→ **What to produce**
One number should be the full reply: how many lines of the material below contain "clear".
● ● ● ● ● ● ●
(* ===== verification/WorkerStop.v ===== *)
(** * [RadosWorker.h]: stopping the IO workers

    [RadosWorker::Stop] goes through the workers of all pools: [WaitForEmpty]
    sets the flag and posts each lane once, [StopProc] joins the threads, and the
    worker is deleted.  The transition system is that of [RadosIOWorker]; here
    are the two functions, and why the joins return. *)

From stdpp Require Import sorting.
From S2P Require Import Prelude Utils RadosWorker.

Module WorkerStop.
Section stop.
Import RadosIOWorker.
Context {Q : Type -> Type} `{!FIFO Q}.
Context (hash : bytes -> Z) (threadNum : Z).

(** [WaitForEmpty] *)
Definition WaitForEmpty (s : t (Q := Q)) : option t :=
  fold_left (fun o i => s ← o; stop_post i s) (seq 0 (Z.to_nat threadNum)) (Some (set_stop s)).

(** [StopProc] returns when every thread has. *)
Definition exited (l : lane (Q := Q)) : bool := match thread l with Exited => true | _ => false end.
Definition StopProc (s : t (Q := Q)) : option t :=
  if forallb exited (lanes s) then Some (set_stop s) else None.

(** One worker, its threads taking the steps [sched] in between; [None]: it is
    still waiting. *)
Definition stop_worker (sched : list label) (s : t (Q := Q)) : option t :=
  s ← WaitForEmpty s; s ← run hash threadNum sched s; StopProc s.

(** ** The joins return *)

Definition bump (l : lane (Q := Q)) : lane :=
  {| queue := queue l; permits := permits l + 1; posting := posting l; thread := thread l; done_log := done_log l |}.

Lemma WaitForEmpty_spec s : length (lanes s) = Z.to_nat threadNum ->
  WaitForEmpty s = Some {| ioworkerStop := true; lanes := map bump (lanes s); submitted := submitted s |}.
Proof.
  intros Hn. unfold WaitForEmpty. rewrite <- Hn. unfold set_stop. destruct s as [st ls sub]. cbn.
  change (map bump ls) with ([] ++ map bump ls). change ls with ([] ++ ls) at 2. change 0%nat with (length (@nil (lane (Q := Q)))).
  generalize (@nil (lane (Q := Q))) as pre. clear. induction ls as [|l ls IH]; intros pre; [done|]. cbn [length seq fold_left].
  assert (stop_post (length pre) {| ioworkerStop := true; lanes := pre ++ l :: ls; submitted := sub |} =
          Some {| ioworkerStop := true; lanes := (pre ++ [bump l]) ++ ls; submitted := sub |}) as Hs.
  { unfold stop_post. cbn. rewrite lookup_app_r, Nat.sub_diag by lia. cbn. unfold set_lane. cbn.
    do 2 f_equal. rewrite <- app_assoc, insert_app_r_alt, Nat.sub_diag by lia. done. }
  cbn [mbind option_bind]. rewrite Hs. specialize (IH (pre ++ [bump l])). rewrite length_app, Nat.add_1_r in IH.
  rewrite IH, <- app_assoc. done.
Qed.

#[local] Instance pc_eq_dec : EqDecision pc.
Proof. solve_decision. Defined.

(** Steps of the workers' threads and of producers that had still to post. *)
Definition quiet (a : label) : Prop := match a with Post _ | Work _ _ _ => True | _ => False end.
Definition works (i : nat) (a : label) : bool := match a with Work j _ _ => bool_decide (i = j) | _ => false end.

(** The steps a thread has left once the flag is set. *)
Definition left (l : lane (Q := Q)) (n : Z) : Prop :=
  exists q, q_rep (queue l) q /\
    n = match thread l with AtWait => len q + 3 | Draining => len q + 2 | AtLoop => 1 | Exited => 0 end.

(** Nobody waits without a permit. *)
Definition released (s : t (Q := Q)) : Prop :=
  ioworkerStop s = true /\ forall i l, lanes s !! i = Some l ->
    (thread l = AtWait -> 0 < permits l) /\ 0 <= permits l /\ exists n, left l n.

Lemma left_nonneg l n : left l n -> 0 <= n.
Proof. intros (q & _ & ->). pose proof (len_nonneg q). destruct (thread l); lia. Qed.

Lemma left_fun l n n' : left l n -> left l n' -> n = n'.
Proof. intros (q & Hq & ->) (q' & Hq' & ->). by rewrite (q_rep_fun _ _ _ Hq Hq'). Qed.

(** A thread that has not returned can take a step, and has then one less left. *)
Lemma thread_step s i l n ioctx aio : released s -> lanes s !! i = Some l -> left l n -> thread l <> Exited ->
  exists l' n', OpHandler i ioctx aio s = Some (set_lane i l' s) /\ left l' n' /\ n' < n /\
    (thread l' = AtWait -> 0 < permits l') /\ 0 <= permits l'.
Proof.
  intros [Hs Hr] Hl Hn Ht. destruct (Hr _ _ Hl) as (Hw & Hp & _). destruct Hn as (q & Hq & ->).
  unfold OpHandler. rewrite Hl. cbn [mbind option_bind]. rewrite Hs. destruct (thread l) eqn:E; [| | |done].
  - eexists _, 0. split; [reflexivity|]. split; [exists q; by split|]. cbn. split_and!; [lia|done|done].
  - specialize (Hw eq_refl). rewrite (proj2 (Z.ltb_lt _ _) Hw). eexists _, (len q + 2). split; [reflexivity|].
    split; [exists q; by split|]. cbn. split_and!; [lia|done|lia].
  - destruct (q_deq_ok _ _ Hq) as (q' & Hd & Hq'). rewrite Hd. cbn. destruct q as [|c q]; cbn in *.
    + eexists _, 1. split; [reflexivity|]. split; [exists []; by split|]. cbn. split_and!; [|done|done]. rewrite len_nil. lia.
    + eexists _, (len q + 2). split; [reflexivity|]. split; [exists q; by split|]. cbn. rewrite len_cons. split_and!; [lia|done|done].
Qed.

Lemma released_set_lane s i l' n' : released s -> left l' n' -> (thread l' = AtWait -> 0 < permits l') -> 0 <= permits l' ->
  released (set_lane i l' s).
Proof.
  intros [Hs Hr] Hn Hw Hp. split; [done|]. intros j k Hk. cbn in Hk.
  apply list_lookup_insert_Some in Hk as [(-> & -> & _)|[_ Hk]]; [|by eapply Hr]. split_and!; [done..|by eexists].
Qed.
● ● ● ● ● ● ●
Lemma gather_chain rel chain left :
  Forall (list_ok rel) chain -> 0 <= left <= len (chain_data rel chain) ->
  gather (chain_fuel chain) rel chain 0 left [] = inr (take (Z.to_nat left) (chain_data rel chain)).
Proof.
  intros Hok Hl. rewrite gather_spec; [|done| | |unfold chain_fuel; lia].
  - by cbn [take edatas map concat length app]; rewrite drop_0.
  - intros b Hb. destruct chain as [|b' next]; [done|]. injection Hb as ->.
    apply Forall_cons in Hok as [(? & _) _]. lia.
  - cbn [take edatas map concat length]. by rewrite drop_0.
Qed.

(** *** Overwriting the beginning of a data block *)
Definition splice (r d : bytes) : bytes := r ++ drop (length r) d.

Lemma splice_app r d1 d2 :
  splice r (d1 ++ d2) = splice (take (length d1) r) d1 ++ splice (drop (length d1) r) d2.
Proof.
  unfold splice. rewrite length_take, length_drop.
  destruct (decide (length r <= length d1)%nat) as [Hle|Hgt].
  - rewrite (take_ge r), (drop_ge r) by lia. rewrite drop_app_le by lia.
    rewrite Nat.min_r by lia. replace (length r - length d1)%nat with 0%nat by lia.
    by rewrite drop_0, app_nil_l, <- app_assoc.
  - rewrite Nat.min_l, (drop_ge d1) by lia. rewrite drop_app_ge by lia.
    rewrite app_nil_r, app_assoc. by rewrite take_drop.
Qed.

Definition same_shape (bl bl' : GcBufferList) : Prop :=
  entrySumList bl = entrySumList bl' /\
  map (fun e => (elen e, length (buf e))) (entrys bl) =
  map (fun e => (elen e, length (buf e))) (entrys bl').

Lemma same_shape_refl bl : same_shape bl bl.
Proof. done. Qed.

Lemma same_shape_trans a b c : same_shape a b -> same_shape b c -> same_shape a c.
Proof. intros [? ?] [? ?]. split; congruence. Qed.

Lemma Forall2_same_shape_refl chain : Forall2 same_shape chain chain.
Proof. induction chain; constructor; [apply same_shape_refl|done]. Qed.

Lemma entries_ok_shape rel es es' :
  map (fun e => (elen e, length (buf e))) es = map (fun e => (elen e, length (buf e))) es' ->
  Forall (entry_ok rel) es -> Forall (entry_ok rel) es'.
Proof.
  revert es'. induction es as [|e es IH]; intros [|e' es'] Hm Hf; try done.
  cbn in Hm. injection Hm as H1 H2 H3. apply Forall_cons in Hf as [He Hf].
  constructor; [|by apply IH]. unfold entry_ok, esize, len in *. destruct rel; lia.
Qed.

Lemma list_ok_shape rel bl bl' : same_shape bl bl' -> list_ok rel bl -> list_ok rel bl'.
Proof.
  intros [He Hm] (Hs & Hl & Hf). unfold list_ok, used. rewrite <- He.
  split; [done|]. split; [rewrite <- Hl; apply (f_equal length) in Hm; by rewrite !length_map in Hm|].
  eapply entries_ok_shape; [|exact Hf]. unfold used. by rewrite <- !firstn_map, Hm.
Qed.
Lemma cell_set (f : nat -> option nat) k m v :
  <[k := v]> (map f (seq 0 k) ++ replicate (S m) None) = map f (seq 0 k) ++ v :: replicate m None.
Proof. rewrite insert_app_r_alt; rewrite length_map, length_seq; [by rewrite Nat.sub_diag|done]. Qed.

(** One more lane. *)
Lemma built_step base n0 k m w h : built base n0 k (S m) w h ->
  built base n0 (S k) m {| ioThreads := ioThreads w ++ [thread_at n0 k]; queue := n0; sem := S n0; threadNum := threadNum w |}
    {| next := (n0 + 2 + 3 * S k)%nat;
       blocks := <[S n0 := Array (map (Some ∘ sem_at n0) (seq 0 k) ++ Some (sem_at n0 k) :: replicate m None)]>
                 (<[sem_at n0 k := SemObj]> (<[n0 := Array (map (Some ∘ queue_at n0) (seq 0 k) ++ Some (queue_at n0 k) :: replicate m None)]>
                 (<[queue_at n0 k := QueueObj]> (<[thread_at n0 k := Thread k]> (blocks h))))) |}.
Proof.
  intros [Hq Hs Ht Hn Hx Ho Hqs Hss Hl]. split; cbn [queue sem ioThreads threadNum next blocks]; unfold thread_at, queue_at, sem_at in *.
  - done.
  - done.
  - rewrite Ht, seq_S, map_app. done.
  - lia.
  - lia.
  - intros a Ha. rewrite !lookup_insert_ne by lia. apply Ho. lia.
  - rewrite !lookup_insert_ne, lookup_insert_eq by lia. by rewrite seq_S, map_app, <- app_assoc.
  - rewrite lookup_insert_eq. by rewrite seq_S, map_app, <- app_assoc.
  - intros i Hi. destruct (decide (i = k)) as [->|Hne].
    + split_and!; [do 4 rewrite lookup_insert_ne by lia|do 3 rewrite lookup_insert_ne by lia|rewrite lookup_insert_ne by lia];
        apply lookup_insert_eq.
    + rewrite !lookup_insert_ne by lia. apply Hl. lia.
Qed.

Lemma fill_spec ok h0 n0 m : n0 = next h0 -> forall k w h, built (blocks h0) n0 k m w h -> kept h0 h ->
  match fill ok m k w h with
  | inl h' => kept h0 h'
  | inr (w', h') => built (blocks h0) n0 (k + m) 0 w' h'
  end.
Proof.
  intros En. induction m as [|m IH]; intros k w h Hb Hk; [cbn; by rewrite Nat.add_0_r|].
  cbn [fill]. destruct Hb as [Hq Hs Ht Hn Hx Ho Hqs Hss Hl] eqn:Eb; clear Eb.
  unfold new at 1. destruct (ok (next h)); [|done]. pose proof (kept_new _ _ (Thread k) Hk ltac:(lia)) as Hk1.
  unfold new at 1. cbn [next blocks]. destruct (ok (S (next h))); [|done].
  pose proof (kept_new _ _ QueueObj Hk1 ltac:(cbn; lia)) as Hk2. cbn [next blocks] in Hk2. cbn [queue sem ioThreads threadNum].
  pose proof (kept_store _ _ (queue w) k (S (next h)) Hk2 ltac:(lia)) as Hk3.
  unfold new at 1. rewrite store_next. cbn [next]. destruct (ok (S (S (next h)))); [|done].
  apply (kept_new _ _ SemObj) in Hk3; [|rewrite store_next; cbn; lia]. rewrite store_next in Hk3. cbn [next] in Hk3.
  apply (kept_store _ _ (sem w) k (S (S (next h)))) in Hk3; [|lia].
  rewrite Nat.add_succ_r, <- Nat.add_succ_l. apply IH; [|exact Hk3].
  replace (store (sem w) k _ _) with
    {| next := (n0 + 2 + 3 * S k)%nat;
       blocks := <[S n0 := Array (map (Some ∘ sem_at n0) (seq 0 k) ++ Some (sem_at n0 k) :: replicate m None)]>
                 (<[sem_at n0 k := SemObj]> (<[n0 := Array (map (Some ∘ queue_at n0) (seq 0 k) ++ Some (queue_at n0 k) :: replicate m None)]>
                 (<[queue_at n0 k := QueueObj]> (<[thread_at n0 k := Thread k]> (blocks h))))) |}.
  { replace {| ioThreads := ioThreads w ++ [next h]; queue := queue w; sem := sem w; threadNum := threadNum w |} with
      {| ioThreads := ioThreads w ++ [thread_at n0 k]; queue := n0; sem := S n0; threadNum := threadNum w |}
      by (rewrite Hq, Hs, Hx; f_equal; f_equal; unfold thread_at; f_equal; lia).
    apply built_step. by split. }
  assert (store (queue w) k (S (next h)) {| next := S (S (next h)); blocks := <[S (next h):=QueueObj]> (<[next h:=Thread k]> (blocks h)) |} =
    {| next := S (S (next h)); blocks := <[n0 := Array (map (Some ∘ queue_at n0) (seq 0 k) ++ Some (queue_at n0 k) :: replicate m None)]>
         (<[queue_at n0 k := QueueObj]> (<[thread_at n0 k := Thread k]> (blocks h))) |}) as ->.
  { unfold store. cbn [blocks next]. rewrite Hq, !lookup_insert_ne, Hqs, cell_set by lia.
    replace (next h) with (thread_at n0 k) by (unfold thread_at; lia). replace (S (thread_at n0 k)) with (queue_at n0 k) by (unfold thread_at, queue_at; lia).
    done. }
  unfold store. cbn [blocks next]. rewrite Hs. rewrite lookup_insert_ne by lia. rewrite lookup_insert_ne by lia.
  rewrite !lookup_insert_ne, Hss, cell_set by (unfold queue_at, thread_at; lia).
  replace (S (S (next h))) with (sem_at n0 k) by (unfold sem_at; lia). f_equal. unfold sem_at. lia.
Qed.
● ● ● ● ● ● ●
→ **Your response**
2